> **Task description**:
Below are entries; output exactly the lines from the one with "localStorage : gmap string text;" to the one with "cache st !! key.", both included, and nothing else.

Stored data
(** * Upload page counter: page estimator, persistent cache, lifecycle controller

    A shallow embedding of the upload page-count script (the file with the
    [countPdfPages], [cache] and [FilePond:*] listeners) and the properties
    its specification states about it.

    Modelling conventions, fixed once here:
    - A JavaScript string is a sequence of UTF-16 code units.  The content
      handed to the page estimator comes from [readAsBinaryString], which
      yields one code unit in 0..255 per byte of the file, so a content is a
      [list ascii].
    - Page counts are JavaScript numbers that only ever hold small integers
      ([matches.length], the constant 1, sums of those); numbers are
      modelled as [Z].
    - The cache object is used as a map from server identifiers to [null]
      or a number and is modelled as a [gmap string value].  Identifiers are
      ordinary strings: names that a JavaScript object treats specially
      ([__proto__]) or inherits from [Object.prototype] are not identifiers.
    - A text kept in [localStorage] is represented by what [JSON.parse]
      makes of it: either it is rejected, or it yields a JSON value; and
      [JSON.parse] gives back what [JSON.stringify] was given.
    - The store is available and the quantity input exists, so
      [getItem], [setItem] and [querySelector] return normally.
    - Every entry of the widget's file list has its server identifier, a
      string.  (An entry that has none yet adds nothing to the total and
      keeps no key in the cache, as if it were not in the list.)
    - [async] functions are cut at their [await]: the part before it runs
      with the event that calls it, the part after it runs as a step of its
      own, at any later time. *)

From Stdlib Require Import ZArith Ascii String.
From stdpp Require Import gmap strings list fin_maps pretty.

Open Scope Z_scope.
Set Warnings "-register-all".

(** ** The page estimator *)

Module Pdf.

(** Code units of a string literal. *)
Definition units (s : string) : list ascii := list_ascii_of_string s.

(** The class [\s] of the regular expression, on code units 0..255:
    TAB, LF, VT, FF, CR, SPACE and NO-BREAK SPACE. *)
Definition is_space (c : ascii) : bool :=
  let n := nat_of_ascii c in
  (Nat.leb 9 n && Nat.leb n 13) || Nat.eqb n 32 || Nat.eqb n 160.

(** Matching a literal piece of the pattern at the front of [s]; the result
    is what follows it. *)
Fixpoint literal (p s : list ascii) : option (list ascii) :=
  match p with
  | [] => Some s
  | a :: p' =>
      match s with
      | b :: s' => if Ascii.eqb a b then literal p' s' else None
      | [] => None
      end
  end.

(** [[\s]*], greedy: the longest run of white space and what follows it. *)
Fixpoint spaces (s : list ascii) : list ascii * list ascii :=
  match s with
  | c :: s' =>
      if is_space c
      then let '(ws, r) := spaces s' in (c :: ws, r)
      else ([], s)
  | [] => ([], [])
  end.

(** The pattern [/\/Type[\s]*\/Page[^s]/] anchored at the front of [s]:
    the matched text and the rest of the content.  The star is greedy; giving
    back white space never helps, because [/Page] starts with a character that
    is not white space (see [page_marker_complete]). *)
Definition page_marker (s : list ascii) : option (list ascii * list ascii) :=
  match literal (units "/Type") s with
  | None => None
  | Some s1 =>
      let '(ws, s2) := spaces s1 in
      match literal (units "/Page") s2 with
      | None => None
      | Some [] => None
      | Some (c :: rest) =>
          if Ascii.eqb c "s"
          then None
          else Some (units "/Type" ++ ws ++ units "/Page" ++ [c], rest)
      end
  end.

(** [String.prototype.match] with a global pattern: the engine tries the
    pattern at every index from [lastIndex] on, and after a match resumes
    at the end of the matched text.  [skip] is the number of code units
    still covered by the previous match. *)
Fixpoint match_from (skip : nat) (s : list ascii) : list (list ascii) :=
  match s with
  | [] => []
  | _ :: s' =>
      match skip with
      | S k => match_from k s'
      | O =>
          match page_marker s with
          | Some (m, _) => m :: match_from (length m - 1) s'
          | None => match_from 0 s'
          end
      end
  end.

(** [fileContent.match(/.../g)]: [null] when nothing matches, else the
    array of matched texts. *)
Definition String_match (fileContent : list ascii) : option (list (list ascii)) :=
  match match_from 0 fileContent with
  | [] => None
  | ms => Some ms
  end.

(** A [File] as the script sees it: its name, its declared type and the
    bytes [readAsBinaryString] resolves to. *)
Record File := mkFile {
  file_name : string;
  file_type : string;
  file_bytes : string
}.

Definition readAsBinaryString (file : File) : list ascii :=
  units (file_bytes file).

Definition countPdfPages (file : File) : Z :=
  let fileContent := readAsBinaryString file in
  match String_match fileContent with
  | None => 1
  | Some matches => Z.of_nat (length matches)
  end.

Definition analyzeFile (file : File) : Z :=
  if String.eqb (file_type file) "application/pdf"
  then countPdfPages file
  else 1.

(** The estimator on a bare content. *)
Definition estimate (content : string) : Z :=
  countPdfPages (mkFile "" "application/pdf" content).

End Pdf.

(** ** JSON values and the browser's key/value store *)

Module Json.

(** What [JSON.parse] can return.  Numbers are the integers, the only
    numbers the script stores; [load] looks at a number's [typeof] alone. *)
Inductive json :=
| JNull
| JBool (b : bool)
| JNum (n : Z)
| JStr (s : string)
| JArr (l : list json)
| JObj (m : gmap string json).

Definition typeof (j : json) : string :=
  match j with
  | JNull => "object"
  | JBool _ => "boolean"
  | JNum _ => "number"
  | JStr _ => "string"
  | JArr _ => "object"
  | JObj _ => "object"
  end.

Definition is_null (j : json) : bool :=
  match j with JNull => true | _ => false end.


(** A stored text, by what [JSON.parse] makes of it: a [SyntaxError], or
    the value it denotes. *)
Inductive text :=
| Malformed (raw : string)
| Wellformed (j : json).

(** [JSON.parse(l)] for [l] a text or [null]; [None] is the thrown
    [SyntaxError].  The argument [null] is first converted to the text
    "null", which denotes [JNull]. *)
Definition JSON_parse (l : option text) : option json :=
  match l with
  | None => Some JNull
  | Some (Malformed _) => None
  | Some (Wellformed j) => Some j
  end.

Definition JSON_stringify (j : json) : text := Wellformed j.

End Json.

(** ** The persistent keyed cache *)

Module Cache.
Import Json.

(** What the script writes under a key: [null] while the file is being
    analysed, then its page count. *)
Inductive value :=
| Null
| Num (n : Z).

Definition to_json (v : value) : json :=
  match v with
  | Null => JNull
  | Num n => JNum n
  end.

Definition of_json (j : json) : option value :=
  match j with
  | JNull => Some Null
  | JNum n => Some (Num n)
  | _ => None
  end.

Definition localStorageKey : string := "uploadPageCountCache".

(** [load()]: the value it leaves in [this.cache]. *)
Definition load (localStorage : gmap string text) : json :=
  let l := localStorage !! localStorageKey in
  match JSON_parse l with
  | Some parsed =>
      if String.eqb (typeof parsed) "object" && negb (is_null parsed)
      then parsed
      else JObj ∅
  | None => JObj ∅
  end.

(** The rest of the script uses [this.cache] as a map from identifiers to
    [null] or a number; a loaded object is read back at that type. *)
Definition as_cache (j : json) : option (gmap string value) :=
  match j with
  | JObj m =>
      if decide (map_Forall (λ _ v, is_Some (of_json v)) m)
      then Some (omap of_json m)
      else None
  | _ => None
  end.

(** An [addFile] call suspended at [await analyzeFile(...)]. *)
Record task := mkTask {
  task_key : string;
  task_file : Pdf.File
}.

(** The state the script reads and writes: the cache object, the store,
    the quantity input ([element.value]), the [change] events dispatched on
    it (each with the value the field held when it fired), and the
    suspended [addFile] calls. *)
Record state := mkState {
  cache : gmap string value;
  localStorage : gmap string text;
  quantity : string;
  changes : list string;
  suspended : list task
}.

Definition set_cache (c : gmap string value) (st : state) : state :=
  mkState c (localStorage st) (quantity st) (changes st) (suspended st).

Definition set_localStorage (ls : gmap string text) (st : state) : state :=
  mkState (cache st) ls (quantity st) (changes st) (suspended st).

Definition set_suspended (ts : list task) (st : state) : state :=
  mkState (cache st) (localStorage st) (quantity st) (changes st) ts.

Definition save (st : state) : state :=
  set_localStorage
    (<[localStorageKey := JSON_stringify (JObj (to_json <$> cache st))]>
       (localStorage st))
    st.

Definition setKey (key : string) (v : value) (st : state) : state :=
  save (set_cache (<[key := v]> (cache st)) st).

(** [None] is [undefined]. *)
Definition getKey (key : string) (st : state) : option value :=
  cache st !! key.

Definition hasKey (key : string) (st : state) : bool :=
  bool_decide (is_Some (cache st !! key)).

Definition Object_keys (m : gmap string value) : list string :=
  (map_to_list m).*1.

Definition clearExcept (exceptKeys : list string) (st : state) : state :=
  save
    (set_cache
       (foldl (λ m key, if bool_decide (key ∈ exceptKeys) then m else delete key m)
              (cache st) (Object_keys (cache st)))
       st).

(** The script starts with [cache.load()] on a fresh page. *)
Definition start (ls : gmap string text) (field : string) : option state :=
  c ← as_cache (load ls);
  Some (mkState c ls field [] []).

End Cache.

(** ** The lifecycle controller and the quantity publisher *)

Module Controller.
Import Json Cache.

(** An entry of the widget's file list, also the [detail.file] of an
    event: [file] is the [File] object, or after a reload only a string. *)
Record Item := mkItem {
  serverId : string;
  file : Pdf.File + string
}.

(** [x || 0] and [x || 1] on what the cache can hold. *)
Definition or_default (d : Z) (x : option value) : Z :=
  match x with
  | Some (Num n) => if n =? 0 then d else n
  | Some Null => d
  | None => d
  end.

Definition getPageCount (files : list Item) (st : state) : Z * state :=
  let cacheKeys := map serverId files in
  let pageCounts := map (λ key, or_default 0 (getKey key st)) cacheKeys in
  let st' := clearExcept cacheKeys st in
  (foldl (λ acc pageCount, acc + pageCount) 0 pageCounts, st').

> **Task solution**:
  localStorage : gmap string text;
  quantity : string;
  changes : list string;
  suspended : list task
}.

Definition set_cache (c : gmap string value) (st : state) : state :=
  mkState c (localStorage st) (quantity st) (changes st) (suspended st).

Definition set_localStorage (ls : gmap string text) (st : state) : state :=
  mkState (cache st) ls (quantity st) (changes st) (suspended st).

Definition set_suspended (ts : list task) (st : state) : state :=
  mkState (cache st) (localStorage st) (quantity st) (changes st) ts.

Definition save (st : state) : state :=
  set_localStorage
    (<[localStorageKey := JSON_stringify (JObj (to_json <$> cache st))]>
       (localStorage st))
    st.

Definition setKey (key : string) (v : value) (st : state) : state :=
  save (set_cache (<[key := v]> (cache st)) st).

(** [None] is [undefined]. *)
Definition getKey (key : string) (st : state) : option value :=
  cache st !! key.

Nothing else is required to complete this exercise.